Оделся понаряднее и отправился в Кремль.
Адашев уже ждал, мы вместе прошли в маленькую комнатушку, где я бывал уже не раз.
– Так ты у нас герой! Вчера Иван рассказал, как ты его из полона выручил да башню в Полоцке разрушил.
Я пожал плечами – получилось так, поручение Ваше выполнял.
– Что поручение с блеском выполнил – хвалю. Многие жизни спас, не только Ивана. В городе и другие люди есть, что к Ивану Васильевичу голову склонить хотят, вот их головы ты и спас. Сам понимаешь, в умелых руках палача немногие смолчать смогут.
– Как я понимаю, неспроста там Иван развернулся, никак быть войне?
– Тсс! – Адашев прижал палец к губам. – Я этого не говорил, а что сам догадался – хвалю.
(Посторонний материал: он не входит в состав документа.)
(** X11. Ordering works for every dish of the table, provided the server
    URL contains no bar: the payload of the button of a dish, sent back as
    a postback, is answered by the acknowledgement and by a receipt for
    that dish, with its title, its image and, as price and as subtotal,
    the price printed on its card. *)
Theorem offered_dish_is_ordered
    (key : string) (els : list Element) (e : Element) (t payload : string)
    (ev : MessagingEvent) (p : Postback) (w : World) :
  Str.mem "|" SERVER_URL = false ->
  lookup (recommendations SERVER_URL) key = Some els ->
  In e els ->
  In (postback_button t payload) (buttons e) ->
  postback ev = Some p ->
  postback_payload p = Some payload ->
  exists w' r el,
    receivedPostback SERVER_URL Math_random ev w = (Normal tt, w') /\
    sent w' =
      (sent w
       ++ [{| recipient := sender_id ev; message_body := text "We got your order!" |};
           {| recipient := sender_id ev; message_body := template (receipt r) |}])%list /\
    receipt_elements r = [el] /\
    receipt_title el = Some (title e) /\
    receipt_image_url el = Some (image_url e) /\
    Num.toString (price el) = subtitle e /\
    Num.toString (subtotal (summary r)) = subtitle e.
Proof.
  intros Hurl Hlookup He Hb Hp Hpayload.
  assert (Hdish : exists name cost asset,
             e = dish SERVER_URL name cost asset /\
             Str.mem "|" name = false /\ Str.mem "|" cost = false /\
             Str.mem "|" asset = false /\
             Num.toString (Lodash.round (Num.mul (Num.ofString cost) (Num.of_Z 1)) 2) = cost).
  { revert Hlookup. cbv [lookup recommendations].
    destruct (String.eqb "restaurant_campus_pizza" key);
      [|destruct (String.eqb "restaurant_foodie_fruitie" key);
        [|destruct (String.eqb "restaurant_williams" key); [|discriminate]]];
      intros Hels; injection Hels as <-;
      simpl in He; destruct He as [<- | [<- | [<- | []]]];
      do 3 eexists; (split; [reflexivity|]);
      repeat split; vm_compute; reflexivity. }
  destruct Hdish as [name [cost [asset [-> [Hname [Hcost [Hasset Hprint]]]]]]].
  simpl in Hb. destruct Hb as [Hb | []]. injection Hb as _ <-.
  do 3 eexists. split.
  - apply (dish_round_trip name cost asset ev p w Hurl Hname Hcost Hasset Hp Hpayload).
  - cbv [sent]. unfold orderReceipt. cbv zeta.
    split; [reflexivity|]. cbv [receipt_elements]. split; [reflexivity|].
    cbv [receipt_title receipt_image_url price summary subtotal dish title image_url subtitle
         Num.ToNumber].
    repeat split; exact Hprint.
Qed.

(** ** The shape of the digest *)

Lemma length_be_bytes (n : nat) (x : Z) : List.length (Crypto.be_bytes n x) = n.
Proof. induction n as [|n IH]; simpl; [reflexivity | rewrite IH; reflexivity]. Qed.

Lemma be_bytes_range (n : nat) (x b : Z) : In b (Crypto.be_bytes n x) -> 0 <= b < 256.
Proof.
  induction n as [|n IH]; simpl; [intros []|].
  intros [<- | H]; [|exact (IH H)].
  change 255 with (Z.ones 8). rewrite Z.land_ones by lia.
  apply Z.mod_pos_bound. reflexivity.
Qed.

Lemma sha1_shape (msg : list Z) :
  List.length (Crypto.sha1 msg) = 20%nat /\ forall b, In b (Crypto.sha1 msg) -> 0 <= b < 256.
Proof.
  unfold Crypto.sha1. cbv zeta.
  destruct (fold_left Crypto.compress _ Crypto.init) as [[[[h0 h1] h2] h3] h4].
  split.
  - rewrite !length_app, !length_be_bytes. reflexivity.
  - intros b Hb. rewrite !in_app_iff in Hb.
    destruct Hb as [H | [H | [H | [H | H]]]]; exact (be_bytes_range _ _ _ H).
Qed.

Lemma hex_digit_in (n : Z) : 0 <= n < 16 -> In (Crypto.hex_digit n) (Str.chars hex_digits).
Proof.
  intros H. rewrite <- (Z2Nat.id n) by lia.
  assert (Hk : (Z.to_nat n < 16)%nat) by lia.
  generalize dependent (Z.to_nat n). intros k Hk.
  do 16 (destruct k as [|k]; [vm_compute; tauto|]). lia.
Qed.

Lemma hex_shape (l : list Z) :
  (forall b, In b l -> 0 <= b < 256) ->
  String.length (Crypto.hex l) = (2 * List.length l)%nat /\
  forall c, In c (Str.chars (Crypto.hex l)) -> In c (Str.chars hex_digits).
Proof.
  induction l as [|b l IH]; intros Hl.
  - split; [reflexivity | intros c []].
  - destruct IH as [IHlen IHin]; [intros x Hx; apply Hl; right; exact Hx|].
    assert (Hb : 0 <= b < 256) by (apply Hl; left; reflexivity).
    split.
    + simpl String.length. rewrite IHlen. simpl. lia.
    + intros c Hc. change (Str.chars (Crypto.hex (b :: l)))
        with (Crypto.hex_digit (Z.shiftr b 4) :: Crypto.hex_digit (Z.land b 15)
              :: Str.chars (Crypto.hex l)) in Hc.
      destruct Hc as [<- | [<- | Hc]]; [| |exact (IHin c Hc)].
      * apply hex_digit_in. rewrite Z.shiftr_div_pow2 by lia.
        change (2 ^ 4) with 16. split; [apply Z.div_pos; lia|].
        apply Z.div_lt_upper_bound; lia.
      * apply hex_digit_in. change 15 with (Z.ones 4). rewrite Z.land_ones by lia.
        apply Z.mod_pos_bound. reflexivity.
Qed.

(** The digest is forty characters, each a digit or a letter from a to f. *)
Lemma digest_shape (key buf : string) :
  String.length (Crypto.createHmac_sha1_hex key buf) = 40%nat /\
  forall c, In c (Str.chars (Crypto.createHmac_sha1_hex key buf)) ->
            In c (Str.chars hex_digits).
Proof.
  unfold Crypto.createHmac_sha1_hex, Crypto.hmac_sha1. cbv zeta.
  destruct (sha1_shape
              (map (Z.lxor 92) (Crypto.block_key (Crypto.utf8 key))
               ++ Crypto.sha1 (map (Z.lxor 54) (Crypto.block_key (Crypto.utf8 key))
                               ++ Str.bytes buf))%list) as [Hlen Hrange].
  destruct (hex_shape _ Hrange) as [Hhexlen Hhex].
  split; [rewrite Hhexlen, Hlen; reflexivity | exact Hhex].
Qed.

Lemma mem_chars (c : ascii) (s : string) : Str.mem c s = false <-> ~ In c (Str.chars s).
Proof.
  induction s as [|a s IH]; simpl.
  - split; [intros _ [] | reflexivity].
  - rewrite orb_false_iff, IH. split.
    + intros [Hac Hs] [E | Hin]; [|exact (Hs Hin)].
      subst a. rewrite Ascii.eqb_refl in Hac. discriminate Hac.
    + intros H. split.
      * destruct (Ascii.eqb_spec a c) as [E|_]; [|reflexivity].
        exfalso. apply H. left. exact E.
      * intros Hin. apply H. right. exact Hin.
Qed.

Lemma digest_has_no_equals (key buf : string) :
  Str.mem "=" (Crypto.createHmac_sha1_hex key buf) = false.
Proof.
  apply mem_chars. intros Hin.
  apply (digest_shape key buf) in Hin. vm_compute in Hin.
  repeat (destruct Hin as [Hin | Hin]; [discriminate Hin|]). exact Hin.
Qed.

(** ** What the check of the signature lets through *)

(** X12. The check returns exactly in three cases: there is no header, the
    header is the empty string, or the piece of the header between its
    first and its second equals sign is the digest.  In the first two the
    body is never compared with anything. *)
Theorem verifier_accepts_iff (signature : option string) (buf : string) (w : World) :
  (exists w', verifyRequestSignature APP_SECRET signature buf w = (Normal tt, w'))
  <-> signature = None \/ signature = Some "" \/
      exists s, signature = Some s /\
                nth_error (Str.split "=" s) 1 = Some (Crypto.createHmac_sha1_hex APP_SECRET buf).
Proof.
  destruct signature as [s|].
  - destruct s as [|c s].
    + split; [intros _; right; left; reflexivity|]. intros _. eexists. reflexivity.
    + rewrite (verify_present APP_SECRET (String c s) buf w) by discriminate.
      unfold loose_neq, loose_eq.
      destruct (nth_error (Str.split "=" (String c s)) 1) as [h|] eqn:Hh.
      * destruct (String.eqb_spec h (Crypto.createHmac_sha1_hex APP_SECRET buf)) as [E | E];
          simpl negb; cbv iota.
        -- split; [|intros _; eexists; reflexivity].
           intros _. right. right. exists (String c s). split; [reflexivity|].
           rewrite Hh, E. reflexivity.
        -- split; [intros [w' H]; discriminate H|].
           intros [H | [H | [s' [Hs' Hnth]]]]; try discriminate H.
           injection Hs' as <-. rewrite Hh in Hnth. injection Hnth as Hnth.
           exfalso. apply E. exact Hnth.
      * simpl negb. cbv iota. split; [intros [w' H]; discriminate H|].
        intros [H | [H | [s' [Hs' Hnth]]]]; try discriminate H.
        injection Hs' as <-. rewrite Hh in Hnth. discriminate Hnth.
  - split; [intros _; left; reflexivity|]. intros _. eexists. reflexivity.
Qed.

(** X13. What follows a second equals sign in the header is not looked at:
    a header "method=digest=rest" is checked as "method=digest" is. *)
Theorem text_after_second_equals_is_ignored (method digest rest buf : string) (w : World) :
  Str.mem "=" method = false ->
  Str.mem "=" digest = false ->
  verifyRequestSignature APP_SECRET (Some (method ++ "=" ++ digest ++ "=" ++ rest)) buf w
  = verifyRequestSignature APP_SECRET (Some (method ++ "=" ++ digest)) buf w.
Proof.
  intros Hm Hd.
  rewrite (verify_present APP_SECRET (method ++ "=" ++ digest ++ "=" ++ rest) buf w)
    by (destruct method; discriminate).
  rewrite (verify_present APP_SECRET (method ++ "=" ++ digest) buf w)
    by (destruct method; discriminate).
  rewrite (split_header method digest Hm Hd).
  change (method ++ "=" ++ digest ++ "=" ++ rest)
    with (method ++ String "=" (digest ++ String "=" rest)).
  rewrite (StrFacts.split_app "=" method _ Hm), (StrFacts.split_app "=" digest _ Hd).
  reflexivity.
Qed.

(** X14. A header that is not empty and contains no equals sign is rejected
    for every body: there is no digest in it to compare. *)
Theorem header_without_equals_is_rejected (s buf : string) (data : WebhookBody) (w : World) :
  s <> "" ->
  Str.mem "=" s = false ->
  POST APP_SECRET SERVER_URL Math_random
    {| x_hub_signature := Some s; rawBody := buf; body := data |} w
  = (Throw (Error "Couldn't validate the request signature."), w).
Proof.
  intros Hne Hmem. unfold POST, bind. cbv [x_hub_signature rawBody].
  rewrite (verify_present APP_SECRET s buf w Hne).
  rewrite (StrFacts.split_without "=" s Hmem). reflexivity.
Qed.

(** X15. A header is rejected for every body and every secret when the
    piece that is compared with the digest, the one between its first and
    its second equals sign, is not forty characters long or contains a
    character that is not a digit or a letter from a to f; upper-case
    letters are such characters. *)
Theorem malformed_digest_is_rejected (s piece buf : string) (w : World) :
  s <> "" ->
  nth_error (Str.split "=" s) 1 = Some piece ->
  String.length piece <> 40%nat \/
  (exists c, In c (Str.chars piece) /\ ~ In c (Str.chars hex_digits)) ->
  verifyRequestSignature APP_SECRET (Some s) buf w
  = (Throw (Error "Couldn't validate the request signature."), w).
Proof.
  intros Hne Hpiece Hbad.
  rewrite (verify_present APP_SECRET s buf w Hne), Hpiece.
  unfold loose_neq, loose_eq.
  destruct (String.eqb_spec piece (Crypto.createHmac_sha1_hex APP_SECRET buf)) as [E | E];
    [|reflexivity].
  exfalso. destruct (digest_shape APP_SECRET buf) as [Hlen Hhex]. rewrite <- E in Hlen, Hhex.
  destruct Hbad as [Hbad | [c [Hin Hnot]]].
  - apply Hbad. exact Hlen.
  - apply Hnot. apply Hhex. exact Hin.
Qed.

Lemma verify_signed (buf : string) (w : World) :
  verifyRequestSignature APP_SECRET
    (Some ("sha1=" ++ Crypto.createHmac_sha1_hex APP_SECRET buf)) buf w
  = (Normal tt, w).
Proof.
  change ("sha1=" ++ Crypto.createHmac_sha1_hex APP_SECRET buf)
    with ("sha1" ++ "=" ++ Crypto.createHmac_sha1_hex APP_SECRET buf).
  rewrite (verify_present APP_SECRET _ buf w) by discriminate.
  rewrite (split_header "sha1" _ eq_refl (digest_has_no_equals APP_SECRET buf)).
  unfold loose_neq, loose_eq. simpl nth_error. cbv beta iota.
  rewrite String.eqb_refl. reflexivity.
Qed.

(** X16. A request signed with the digest of its raw body passes the check
    without a trace and is handled as the route handles its body.  When
    the object of the body is "page", the answer is 200 "OK" if the body
    can be handled, and a TypeError without a response if it cannot. *)
Theorem signed_request_reaches_the_route (req : DecodedRequest) (w : World) :
  header_signature req
    = Some ("sha1=" ++ Crypto.createHmac_sha1_hex APP_SECRET (request_raw req)) ->
  POST_decoded APP_SECRET SERVER_URL Math_random req w
    = post_webhook_decoded SERVER_URL Math_random (request_body req) w /\
  (body_object (request_body req) = Some "page" ->
   body_ok (request_body req) = true ->
   exists w', POST_decoded APP_SECRET SERVER_URL Math_random req w = (Normal tt, w') /\
              response w' = Some {| status := 200; response_body := Some "OK" |}) /\
  (body_object (request_body req) = Some "page" ->
   body_ok (request_body req) = false ->
   exists msg w',
     POST_decoded APP_SECRET SERVER_URL Math_random req w = (Throw (TypeError msg), w') /\
     response w' = response w).
Proof.
  intros Hsig.
  assert (Hpost : POST_decoded APP_SECRET SERVER_URL Math_random req w
                  = post_webhook_decoded SERVER_URL Math_random (request_body req) w).
  { unfold POST_decoded, bind. rewrite Hsig, verify_signed. reflexivity. }
  split; [exact Hpost|]. rewrite Hpost.
  split; intros Hpage Hok;
    destruct (post_webhook_decoded_page (request_body req) w Hpage)
      as [r [w' [l [E [_ [_ [_ G]]]]]]];
    rewrite Hok in G; rewrite E.
  - destruct G as [-> R]. exists w'. split; [reflexivity | exact R].
  - destruct G as [[msg ->] R]. exists msg, w'. split; [reflexivity | exact R].
Qed.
Только говорить об этом никому нельзя.
– Нем, как рыба.
– А как у тебя получилось из поруба Ивана вытащить?
– Я из Ливен две бомбы ручные с порохом привёз, вот их и использовал.
Тут я немного слукавил – бомбу я использовал одну.
– А башню как же?
– В арсенал залез, где порох к пушке у них хранился, поджёг и смылся. Башню-то не я развалил – порох.
– Ты гляди, какой он ещё и скромный. Что-то раньше я этого не замечал. С башней хорошо получилось. Раньше лета они её восстановить не смогут, на руку нам это. Молодец. Придётся о тебе при случае государю нашему, Ивану Васильевичу, сказать, что вот мол, есть у нас герой, башню в одиночку развалил. Проси чего хочешь!
– Знамо чего, семья у меня, да ещё и бойцов в ватажке кормить надо.
– Известное дело.
Адашев вытащил небольшой кожаный мешочек, подбросил. Я перехватил на лету – тяжёл.
– Прощевай пока. Жди, понадобишься – позову, не теряйся!
Я слегка поклонился и вышел.
Любопытство меня одолело; свернул за угол, достал мешочек, развязал тесёмки – ого! Золотые монеты. Здорово! Никак за башню заплатили?
Дома поделил монеты на две части. Одну половину решил пустить на дело, другую кучку разделил на четыре части, по числу бойцов ватажки. Когда я свою часть отдал Дарье, та удивлённо уставилась на меня:
– Откуда, Юра, это же целое состояние?
– Откуда, откуда – из Кремля, вестимо.
– Я уж подумала, что ты ограбил кого-то.
– Тьфу, Дарья, откуда у тебя в голове такие поганые мысли?
– Да как же можно: двадцать дён – и такие деньжищи?
На следующий день я собрал свою команду, раздал деньги и долго не мог утихомирить восхищённых и обрадованных бойцов. Ну ровно малые дети.
Когда страсти улеглись, мы отправились на торг. Я закупал ткани – белую, зелёную, коричневую. Еле притащили домой, не тяжело, но нести неудобно.
– Атаман, ты что, решил портным стать? – захихикал Алеша.